Slime trails produced by slugs of wild-type, dcsA⁻, and the dcsA rescued strains. Migrating slugs were phototactically directed to migrate across 2% water agar dishes. They were photographed in place (A–C) or the trails were collected onto coverslips (D–F) or electron microscope specimen grids (G–I). (A–C) All strains formed normal-appearing slugs that migrated phototactically and left behind slime trails. (Bar = 1 mm.) (D–F) The trails left behind wild-type slugs (D), and those of the rescued strain TL128 (F) fluoresced brightly whereas there was only background fluorescence from the trails left behind the dcsA⁻ strain DG1128 (E). (Bar = 100 nm.) (G–I) Slime trails collected on electron microscope specimen grids were treated with Proteinase K (to remove obscuring proteins) and shadowed unidirectionally from 17° with Pt/C and with C from 85°. Microfibrils were seen clearly in the trails left by the wild type (G) and rescued strain, TL128 (I).

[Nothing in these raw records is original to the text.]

(** * CCCI member backend: the upstream forwarder

    A shallow embedding of the Express application (the seven routes, the
    404 handler and the string operations they rely on) together with the
    properties of its URL templating, validation and outcome mapping.

    The embedding follows the application with the payment routes, from
    its startup checks to the 404 handler.  The repository's [server.js],
    the earlier variant with the single route [GET /api/show/data], is
    embedded in [ServerJs] and compared with it. *)

From Stdlib Require Import String Ascii List ZArith Bool Lia.
Import ListNotations.
Local Open Scope string_scope.

(** ** JavaScript strings

    The handlers use [String.prototype.includes] and
    [String.prototype.replace] with a string pattern.  A JavaScript string
    is a sequence of code units; the operations below only compare and
    copy units, so they are modelled on [string]. *)

Module JsString.

Fixpoint take (n : nat) (s : string) : string :=
  match n, s with
  | S n', String c s' => String c (take n' s')
  | _, _ => EmptyString
  end.

Fixpoint drop (n : nat) (s : string) : string :=
  match n, s with
  | S n', String _ s' => drop n' s'
  | _, _ => s
  end.

(** [s.startsWith(pat)] *)
Fixpoint startsWith (s pat : string) {struct pat} : bool :=
  match pat with
  | EmptyString => true
  | String a pat' =>
      match s with
      | String b s' => Ascii.eqb a b && startsWith s' pat'
      | EmptyString => false
      end
  end.

(** [s.indexOf(pat)], with [None] for the result -1. *)
Fixpoint indexOf (s pat : string) : option nat :=
  if startsWith s pat then Some 0
  else match s with
       | EmptyString => None
       | String _ s' => option_map S (indexOf s' pat)
       end.

(** [s.includes(pat)] *)
Definition includes (s pat : string) : bool :=
  match indexOf s pat with Some _ => true | None => false end.

(** GetSubstitution of ECMAScript for a string pattern, that is with no
    capture groups: [$$] gives a dollar sign, [$&] the matched text,
    [$`] the text before the match, [$'] the text after it.  With no
    captures, [$1]..[$99] and [$<] stand for themselves, like a dollar
    sign followed by anything else. *)
Fixpoint getSubstitution (matched before after repl : string) : string :=
  match repl with
  | EmptyString => EmptyString
  | String c tl =>
      if Ascii.eqb c "$" then
        match tl with
        | EmptyString => "$"
        | String d rest =>
            if Ascii.eqb d "$" then
              String "$" (getSubstitution matched before after rest)
            else if Ascii.eqb d "&" then
              matched ++ getSubstitution matched before after rest
            else if Ascii.eqb d "`" then
              before ++ getSubstitution matched before after rest
            else if Ascii.eqb d "'" then
              after ++ getSubstitution matched before after rest
            else String "$" (getSubstitution matched before after tl)
        end
      else String c (getSubstitution matched before after tl)
  end.

(** [s.replace(pat, repl)] for strings [pat] and [repl]: only the first
    occurrence is replaced, and [repl] goes through GetSubstitution. *)
Definition replace (s pat repl : string) : string :=
  match indexOf s pat with
  | None => s
  | Some pos =>
      let before := take pos s in
      let after := drop (pos + String.length pat) s in
      before ++ getSubstitution pat before after repl ++ after
  end.

(** Whether the code unit [c] occurs in [s]. *)
Fixpoint mentions (c : ascii) (s : string) : bool :=
  match s with
  | EmptyString => false
  | String d s' => Ascii.eqb c d || mentions c s'
  end.

End JsString.

(** ** The replacement the specification describes

    "Literal substring replacement of the first occurrence of the
    placeholder token with the identifier": written directly, with no
    reference to [JsString.replace]. *)

Fixpoint substFirst (pat by_ t : string) : string :=
  if JsString.startsWith t pat then by_ ++ JsString.drop (String.length pat) t
  else match t with
       | EmptyString => EmptyString
       | String c t' => String c (substFirst pat by_ t')
       end.

(** ** URL templating of the handlers *)

(** [API_PAYMENT.replace('{id}', id)], in the GET, PUT and DELETE routes. *)
Definition paymentUrl (API_PAYMENT id : string) : string :=
  JsString.replace API_PAYMENT "{id}" id.

(** [API_PAYMENT.includes('{id}') ? API_PAYMENT.replace('/{id}', '') : API_PAYMENT],
    in the POST route. *)
Definition paymentEndpoint (API_PAYMENT : string) : string :=
  if JsString.includes API_PAYMENT "{id}"
  then JsString.replace API_PAYMENT "/{id}" ""
  else API_PAYMENT.

(** ** JavaScript values

    Request payloads, parsed upstream bodies and the objects given to
    [res.json].  An object keeps its properties in insertion order, hence
    the association list.  Numbers are restricted to the integers, which
    is all the handlers produce (status codes). *)

#[warnings="-register-all"]
Inductive JsValue : Type :=
| JUndefined
| JNull
| JBool (b : bool)
| JNum (n : Z)
| JStr (s : string)
| JArr (items : list JsValue)
| JObj (props : list (string * JsValue)).

(** ToBoolean: what [!v] tests. *)
Definition truthy (v : JsValue) : bool :=
  match v with
  | JUndefined | JNull => false
  | JBool b => b
  | JNum n => negb (Z.eqb n 0)
  | JStr s => negb (String.eqb s "")
  | JArr _ | JObj _ => true
  end.

Fixpoint assoc {A : Type} (k : string) (l : list (string * A)) : option A :=
  match l with
  | [] => None
  | (k', v) :: l' => if String.eqb k k' then Some v else assoc k l'
  end.

(** The property [k] of an object, [None] when it has none. *)
Definition prop (k : string) (v : JsValue) : option JsValue :=
  match v with
  | JObj props => assoc k props
  | _ => None
  end.

(** ** Promises, the upstream and the effect of a handler *)

(** What [await] finds: a value, or an error with its [message]. *)
Inductive Settled (A : Type) : Type :=
| Fulfilled (a : A)
| Rejected (message : string).
Arguments Fulfilled {A} a.
Arguments Rejected {A} message.

(** The arguments of one [fetch]. *)
Record OutboundCall : Type := {
  call_url : string;
  call_method : string;
  call_headers : list (string * string);
  call_body : option string
}.

(** The response [fetch] resolves to.  Its body is read afterwards, by
    [text()] or [json()], and reading can fail on its own. *)
Record UpstreamResponse : Type := {
  status : Z;
  statusText : string;
  body_text : Settled string
}.

(** [response.ok] of node-fetch. *)
Definition ok (r : UpstreamResponse) : bool :=
  (200 <=? status r)%Z && (status r <? 300)%Z.

(** Everything outside the process: how the upstream answers a call
    (rejection stands for a transport failure) and the time
    [new Date().toISOString()] reads. *)
Record World : Type := {
  upstream : OutboundCall -> Settled UpstreamResponse;
  clock : string
}.

(** An asynchronous computation: it reads the world, appends the calls it
    makes to the log, and settles. *)
Definition Async (A : Type) : Type :=
  World -> list OutboundCall -> Settled A * list OutboundCall.

Definition ret {A : Type} (a : A) : Async A :=
  fun _ log => (Fulfilled a, log).

Definition bind {A B : Type} (m : Async A) (k : A -> Async B) : Async B :=
  fun w log =>
    match m w log with
    | (Fulfilled a, log') => k a w log'
    | (Rejected e, log') => (Rejected e, log')
    end.

Notation "x <- m ;; k" := (bind m (fun x => k))
  (at level 61, m at next level, right associativity).

(** [await p] for a promise that makes no call. *)
Definition await {A : Type} (p : Settled A) : Async A :=
  fun _ log => (p, log).

(** [await fetch(url, init)] *)
Definition fetch (c : OutboundCall) : Async UpstreamResponse :=
  fun w log => (upstream w c, (log ++ [c])%list).

(** [new Date().toISOString()] *)
Definition toISOString_now : Async string :=
  fun w log => (Fulfilled (clock w), log).

(** [try { body } catch (error) { handler(error.message) }] *)
Definition try_catch {A : Type} (body : Async A) (handler : string -> Async A)
  : Async A :=
  fun w log =>
    match body w log with
    | (Rejected e, log') => handler e w log'
    | settled => settled
    end.

(** Running a handler from an empty log. *)
Definition run {A : Type} (m : Async A) (w : World)
  : Settled A * list OutboundCall :=
  m w [].

(** ** Requests and replies *)

Record Request : Type := {
  method : string;
  originalUrl : string;
  params : list (string * string);
  body : JsValue
}.

(** What the handler sends: [res.status(c).json(v)]. *)
Record Reply : Type := {
  statusCode : Z;
  content : JsValue
}.

Definition res_status_json (c : Z) (v : JsValue) : Reply :=
  {| statusCode := c; content := v |}.

(** [res.json(v)] with the status left at its default. *)
Definition res_json (v : JsValue) : Reply :=
  res_status_json 200 v.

Microfibrils were absent from the trails of the dcsA⁻ strain, DG1128 (H). (Bar = 50 nm.)

Figure 5

Comparative sections of developing culminants of wild-type and dcsA⁻ strains. (A and B) Bright-field light micrographs of longitudinal sections of the wild-type (A) and dcsA⁻ strain (B) reveal that the mutant forms the characteristic central core of vacuolized cells but that these do not have the rigid, cellulose-containing walls of normal stalk cells. Moreover, the cellulosic stalk tube is missing such that a functional stalk cannot be made. A first attempt at forming a stalk is apparent at the bottom of the longitudinal section of the mutant (B). (Bar = 50 μm.) (C–D) Bright-field light micrographs of cross-sections of the wild-type (C) and dcsA⁻ strain (D) show the well-defined stalk tube in the wild type (C). A central core of vacuolated cells is present in the mutant, and there is the suggestion of a defining border (D), but the region is not nearly as well defined as in the wild type. (Bar = 10 μm.)

Figure 6

Developmental time course of cellulose synthase activity. Membranes were prepared from the wild type (●), the dcsA⁻ mutant strain DG1128 (■), and the dcsA⁺ rescue strain TL128 (▴) at various times during development, and the specific activity of cellulose synthase was determined. The specific activity in cells of the dcsA⁻ strain was at or below background at all times. This was true as well for the DG1099 insertional mutant and for TL127, the strain with the new dcsA⁻ allele created by homologous recombination (data not shown). No activity was detected in amoebae or early-developing stages of TL128, even though the gene was being expressed, as shown by Northern blot analysis, and the protein was present, as shown by Western blot analysis. The low level of incorporation seen in membranes from amoebae was shown to be amylase-sensitive (see Results).